2002; Mancuso, 1990). Si ces personnes acquièrent relativement bien de nouvelles habiletés, elles éprouvent des difficultés à les mettre en pratique ou à maintenir leur utilisation (Anthony & Blanch, 1987; MacDonald-Wilson et al., 2002). Il semble exister une relation entre les conditions de travail et le maintien en emploi des personnes aux prises avec des troubles mentaux. En effet, des attentes démesurées, une surcharge de travail, des conflits de rôle ou d’activités constituent des menaces à la santé mentale et au maintien en emploi de cette population (Kirsh, 2000b).
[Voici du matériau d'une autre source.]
(** * Player.ts: the player-controlled actor

    A shallow embedding of [src/game-objects/Player.ts].  The class keeps its
    own fields and mutates three collaborators: its physics sprite
    ([gameObject]), the scene (registry, display list, timer, physics
    colliders) and the sprites it created through the scene.  Methods are
    state transformers on a [Player] record that carries the scene it was
    built on; [new Date().getTime()] is an explicit argument [now]. *)

From Stdlib Require Import QArith.
From stdpp Require Import gmap strings list.

Local Open Scope string_scope.
Local Open Scope Z_scope.
Local Open Scope list_scope.

(** ** Constants of the file *)

Definition HIT_DELAY : Z := 500.
Definition PLAYER_SPEED : Z := 100.
Definition PLAYER_SHOOTING_TIME : Z := 300.
Definition DISTANCE_BETWEEN_HEARTS : Z := 15.
Definition PLAYER_RELOAD : Z := 500.
Definition MAX_HP : Z := 3.

(** ** Data *)

(** ['up' | 'down' | 'left' | 'right'] *)
Module Orientation.
Inductive t := up | down | left | right.

Definition to_string (o : t) : string :=
  match o with
  | up => "up"
  | down => "down"
  | left => "left"
  | right => "right"
  end.

Definition eqb (a b : t) : bool :=
  match a, b with
  | up, up | down, down | left, left | right, right => true
  | _, _ => false
  end.
End Orientation.

(** The input snapshot handed to [update]: the six named boolean fields. *)
Module keyPressed.
Record t := mk
  { up : bool; down : bool; left : bool; right : bool;
    space : bool; shift : bool }.

(** [Object.values(keyPressed)] *)
Definition values (k : t) : list bool :=
  [up k; down k; left k; right k; space k; shift k].
End keyPressed.

(** What [registry.get] yields for the hit-point key: a JavaScript number,
    that is an IEEE 754 binary64 value; an absent key reads as [undefined],
    here [None].  A finite number is an integer or, with an odd numerator, a
    proper fraction of a power of two: [Frac m e] is [(2 * m + 1) / 2 ^ e].
    The sign of zero is not kept: [!], [+], the comparisons and [Array()]
    treat [-0] as [0]. *)
Inductive jsnum :=
| Num (z : Z)
| Frac (m : Z) (e : positive)
| Infinity (negative : bool)
| NaN.

(** The finite number [n / 2 ^ e]. *)
Fixpoint dyadic (n : Z) (e : nat) : jsnum :=
  match e with
  | O => Num n
  | S e' =>
      if Z.even n then dyadic (n / 2) e'
      else Frac ((n - 1) / 2) (Pos.of_succ_nat e')
  end.

(** The integer nearest to [n / 2 ^ k], the even one of two equally near. *)
Definition round_half_even (n k : Z) : Z :=
  let q := n / 2 ^ k in
  let r := n mod 2 ^ k in
  let half := 2 ^ (k - 1) in
  if r <? half then q
  else if half <? r then q + 1
  else if Z.even q then q else q + 1.

(** The binary64 value of the exact result [n / 2 ^ e]: round to nearest,
    ties to even, on 53 significant bits and no bit below [2 ^ -1074]; a
    result of magnitude [2 ^ 1024] or more is an infinity. *)
Definition round_double (n : Z) (e : nat) : jsnum :=
  let bits := if n =? 0 then 0 else Z.log2 (Z.abs n) + 1 in
  let drop := Z.max (bits - 53) (Z.of_nat e - 1074) in
  if drop <=? 0 then dyadic n e
  else
    let q := round_half_even n drop in
    if 2 ^ 1024 <=? Z.abs q * 2 ^ (drop - Z.of_nat e) then Infinity (n <? 0)
    else if Z.of_nat e <=? drop then Num (q * 2 ^ (drop - Z.of_nat e))
    else dyadic q (e - Z.to_nat drop).

(** [!v] *)
Definition falsy (v : option jsnum) : bool :=
  match v with
  | Some (Num z) => z =? 0
  | Some (Frac _ _) | Some (Infinity _) => false
  | Some NaN | None => true
  end.

(** [v + k] for an integer [k]: the exact sum, rounded. *)
Definition js_add (v : option jsnum) (k : Z) : jsnum :=
  match v with
  | Some (Num z) => round_double (z + k) 0
  | Some (Frac m e) =>
      round_double (2 * m + 1 + k * 2 ^ Z.pos e) (Pos.to_nat e)
  | Some (Infinity s) => Infinity s
  | Some NaN | None => NaN
  end.

(** [i >= v]: comparisons against [undefined] or [NaN] are false. *)
Definition js_ge (i : Z) (v : option jsnum) : bool :=
  match v with
  | Some (Num z) => z <=? i
  | Some (Frac m e) => 2 * m + 1 <=? i * 2 ^ Z.pos e
  | Some (Infinity s) => s
  | Some NaN | None => false
  end.

(** [v > i] *)
Definition js_gt (v : option jsnum) (i : Z) : bool :=
  match v with
  | Some (Num z) => i <? z
  | Some (Frac m e) => i * 2 ^ Z.pos e <? 2 * m + 1
  | Some (Infinity s) => negb s
  | Some NaN | None => false
  end.

(** A sprite made by [scene.add.sprite]; coordinates are whole pixels. *)
Record Sprite := mkSprite
  { spriteX : Z; spriteY : Z; texture : string;
    scrollFactor : Z; depth : Z; scale : Q; alpha : Z }.

(** [scene.add.sprite(x, y, texture)] starts from Phaser's defaults. *)
Definition sprite (x y : Z) (tex : string) : Sprite :=
  mkSprite x y tex 1 0 (Qmake 1 1) 1.

Definition setScrollFactor (v : Z) (s : Sprite) : Sprite :=
  mkSprite (spriteX s) (spriteY s) (texture s) v (depth s) (scale s) (alpha s).
Definition setDepth (v : Z) (s : Sprite) : Sprite :=
  mkSprite (spriteX s) (spriteY s) (texture s) (scrollFactor s) v (scale s) (alpha s).
Definition setScale (v : Q) (s : Sprite) : Sprite :=
  mkSprite (spriteX s) (spriteY s) (texture s) (scrollFactor s) (depth s) v (alpha s).
Definition setAlpha (v : Z) (s : Sprite) : Sprite :=
  mkSprite (spriteX s) (spriteY s) (texture s) (scrollFactor s) (depth s) (scale s) v.

(** The actor's physics sprite, [Phaser.Physics.Arcade.Sprite]. *)
Record GameObject := mkGameObject
  { active : bool;
    goX : Z; goY : Z;
    goTexture : string; goFrame : Z;
    velocityX : Z; velocityY : Z;
    flipX : bool;
    currentAnim : option string;
    collideWorldBounds : bool;
    origin : Q * Q;
    bodySize : Z * Z;
    goDepth : Z;
    hasBody : bool }.

Definition setVelocityX (v : Z) (g : GameObject) : GameObject :=
  mkGameObject (active g) (goX g) (goY g) (goTexture g) (goFrame g)
    v (velocityY g) (flipX g) (currentAnim g)
    (collideWorldBounds g) (origin g) (bodySize g) (goDepth g) (hasBody g).
Definition setVelocityY (v : Z) (g : GameObject) : GameObject :=
  mkGameObject (active g) (goX g) (goY g) (goTexture g) (goFrame g)
    (velocityX g) v (flipX g) (currentAnim g)
    (collideWorldBounds g) (origin g) (bodySize g) (goDepth g) (hasBody g).
(** [setVelocity(v)]: the second argument defaults to the first. *)
Definition setVelocity (v : Z) (g : GameObject) : GameObject :=
  setVelocityY v (setVelocityX v g).
Definition setFlipX (b : bool) (g : GameObject) : GameObject :=
  mkGameObject (active g) (goX g) (goY g) (goTexture g) (goFrame g)
    (velocityX g) (velocityY g) b (currentAnim g)
    (collideWorldBounds g) (origin g) (bodySize g) (goDepth g) (hasBody g).
(** [play(key, true)] *)
Definition play (key : string) (g : GameObject) : GameObject :=
  mkGameObject (active g) (goX g) (goY g) (goTexture g) (goFrame g)
    (velocityX g) (velocityY g) (flipX g) (Some key)
    (collideWorldBounds g) (origin g) (bodySize g) (goDepth g) (hasBody g).
(** [destroy()] takes the object out of the scene: it is no longer active,
    its physics body is removed, so that no velocity is left, and its
    animation state is dropped; position, texture and mirroring stay
    readable. *)
Definition destroy (g : GameObject) : GameObject :=
  mkGameObject false (goX g) (goY g) (goTexture g) (goFrame g)
    0 0 (flipX g) None
    (collideWorldBounds g) (origin g) (bodySize g) (goDepth g) false.

(** The two methods handed to [scene.time.addEvent] as callbacks. *)
Inductive Callback := cb_readyToFire | cb_endShoot.

Record TimerEvent := mkTimerEvent { delay : Z; callback : Callback }.

(** Modelled from the spec: the projectile collaborator of [Arrow.ts],
    "constructed from (scene, firing actor, orientation)"; the record keeps
    the orientation and the position of the firing actor. *)
Record Arrow := mkArrow
  { arrowOrientation : Orientation.t; arrowFromX : Z; arrowFromY : Z }.

(** Modelled from the spec: a hostile entity of [scene.treants]; only its
    identity matters here. *)
Record Treant := mkTreant { treantId : nat }.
Les personnes qui se confrontent à des symptômes très sévères éprouvent d’importantes difficultés à se trouver un emploi, à intégrer de nouvelles habiletés de travail, à établir des relations satisfaisantes avec leurs collègues ou leur employeurs et à maintenir leur emploi (Pickett-Schenk et al., 2002). Au-delà de la symptomatologie, les effets secondaires de la médication peuvent aussi constituer des obstacles à l’insertion professionnelle des individus (Auerbach & Richardson, 2005; Bond & Meyer, 1999; Corbière et al., 2002; Kirsh, 1996; Simmons et al., 1993). D’une part, certains effets secondaires des médicaments, tels les tremblements, la vision brouillée ou la somnolence, affectent directement la productivité de l’individu. D’autres part, si les effets secondaires sont trop importants, ils peuvent entraîner un abandon ou un manque de fidélité au traitement, fragilisant l’individu et prédisposant ce dernier aux rechutes (Bond & Meyer, 1999).

Blankertz et Robinson (1996) expliquent le manque de motivation des personnes aux prises avec des troubles mentaux graves comme étant une barrière à leur insertion professionnelle. Ces auteurs précisent que le manque de motivation ne résulte pas uniquement des incapacités, mais aussi du rejet et des préjugés auxquels se confrontent les personnes atteintes de troubles mentaux graves. Enfin des facteurs individuels, tels des comportements perturbateurs, les préjugés internalisés et des difficultés interpersonnelles, gênent également le maintien en emploi (Corbière et al., 2002).